To keep you on your toes about using the language properly, here’s a little quiz I think you’ll enjoy. I’m going to ask you three questions, and in each one I will make the same error of diction— my choice of words. See if you can tell which word I’m misusing.
Here we go:
- Would you say there are more cars on the road now than there were five years ago, or are there less?
- Do you think a stronger economy will cause less U.S. companies to manufacture their products in foreign countries? (I don’t care whether you answer yes or no. Just try to tell which word I’m misusing.)
- The last time you bought groceries, did you buy less than you did the time before, or more?
Okay, did you catch which word I abused? If you guessed less, you’re right. In each question I failed to make the proper distinction between less and fewer, a distinction that unfortunately is observed less and less these days by fewer and fewer people.
Many people incorrectly use less when fewer is required. Here’s the difference.
Less modifies quantities, abstractions, things that are considered single or whole—less food, less time, less money. Fewer modifies things that can be itemized, enumerated, broken down into separate elements or parts—fewer thoughts, fewer words, fewer mistakes. In the questions I posed a moment ago, instead of saying less I should have said fewer cars, fewer companies, and fewer groceries, because cars, companies, and groceries all can be considered individually.

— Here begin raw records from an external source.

(** ** The host element and its surroundings

    What configuration resolution and the style pipeline read from the DOM
    and from the browser. *)

Record Host := mkHost {
  attr_data_init : option string;
  attr_data_config_id : option string;
  attr_data_factory : option string;
  attr_data_title : option string;
  attr_id : option string;
  attr_data_unstyled : bool;
  (** first child [script[type="application/json"][data-natural-grid-config]]
      and first child [script[type="application/json"]]: each with the
      truthy value [JSON.parse] gives for its text, if any *)
  child_configScript : option (option GridSpec);
  child_jsonScript : option (option GridSpec);
  (** first descendant [table] *)
  child_table : option HTMLTable;
  (** [document.getElementById]: elements by id, each with the truthy value
      [JSON.parse] gives for its text, if any *)
  document_byId : list (string * option GridSpec);
  (** global functions by name, each with the object it returns, if any *)
  global_functions : list (string * option GridSpec);
  (** the identifier [crypto.randomUUID()] (or its fallback) yields *)
  random_id : string;
  (** [canAdoptSheets(root)]: constructable style sheets are supported *)
  can_adopt_sheets : bool
}.

Fixpoint assoc {A} (k : string) (l : list (string * A)) : option A :=
  match l with
  | [] => None
  | (k', v) :: l' => if String.eqb k' k then Some v else assoc k l'
  end.

(** ** Configuration resolution *)

Inductive Strategy := InternalJson | ExternalJson | TableUpgrade | Factory.

(** A resolution step: the strategies it ran, in order, and its result. *)
Definition Resolve := (list Strategy * option GridSpec)%type.

(** [a() || b()]: [b] runs only when [a] yields no spec. *)
Definition orElse (a : Resolve) (b : unit -> Resolve) : Resolve :=
  match a with
  | (ran, Some spec) => (ran, Some spec)
  | (ran, None) => let '(ran', r) := b tt in (ran ++ ran', r)
  end.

The use of less in place of fewer is so common nowadays that to many speakers fewer has come to sound stilted, even if they know it’s correct. I once edited a business manual that contained the following sentence: “As prices increase, producers will offer more products for sale; as prices decrease, producers will offer less (or fewer) products.” The author couldn’t decide whether to use less or fewer, and so used both in a desperate attempt to satisfy all parties—those who erroneously offer less products, and those who properly offer fewer of them.
If you think I’m just nitpicking or caviling about this fewer/less distinction, let me assure you that the error has a far-reaching effect on our daily lives. William Safire, who for years has been writing about language for The New York Times Magazine, has said that “the most power-intensive moment” in the history of his column “came when Safeway Stores was criticized for ‘Express Lane—Ten Items or Less’ and promptly rectified the mistake.” Safire boasted that “millions of mothers take their tots through the checkout counters at that fine company under signs that now read ‘Ten Items or Fewer.’”
I never saw that correction in the Safeway stores where I live. However, they did make one small change in the express-lane sign: It went from reading “ten items or less” to “nine items or less.” Perhaps out of guilt for compounding the error, a short while later Safeway sold out to the giant supermarket chain Vons.
All was not lost, however. After the Vons people finished relocating the butter and spaghetti, rearranging the meat, and decorating the store with double-coupon banners, they finally got around to the wording on the express-lane signs.
But instead of changing “nine items or less” to “nine items or fewer,” they simply ducked the diction issue altogether. The express-lane signs now read, “No more than nine items.”
I hope you will take this little lesson on less and fewer to heart. The ability to distinguish between these words is one sign of a careful writer and speaker. Using them properly won’t make you less attractive or cause you to have fewer friends. And remember, the people who have less trouble in life are the ones who make fewer mistakes. So take care to use less when you’re talking about quantities, abstractions, or things that are considered single or whole, and use fewer when you’re talking about things that can be itemized, considered individually, or broken down into elements or parts.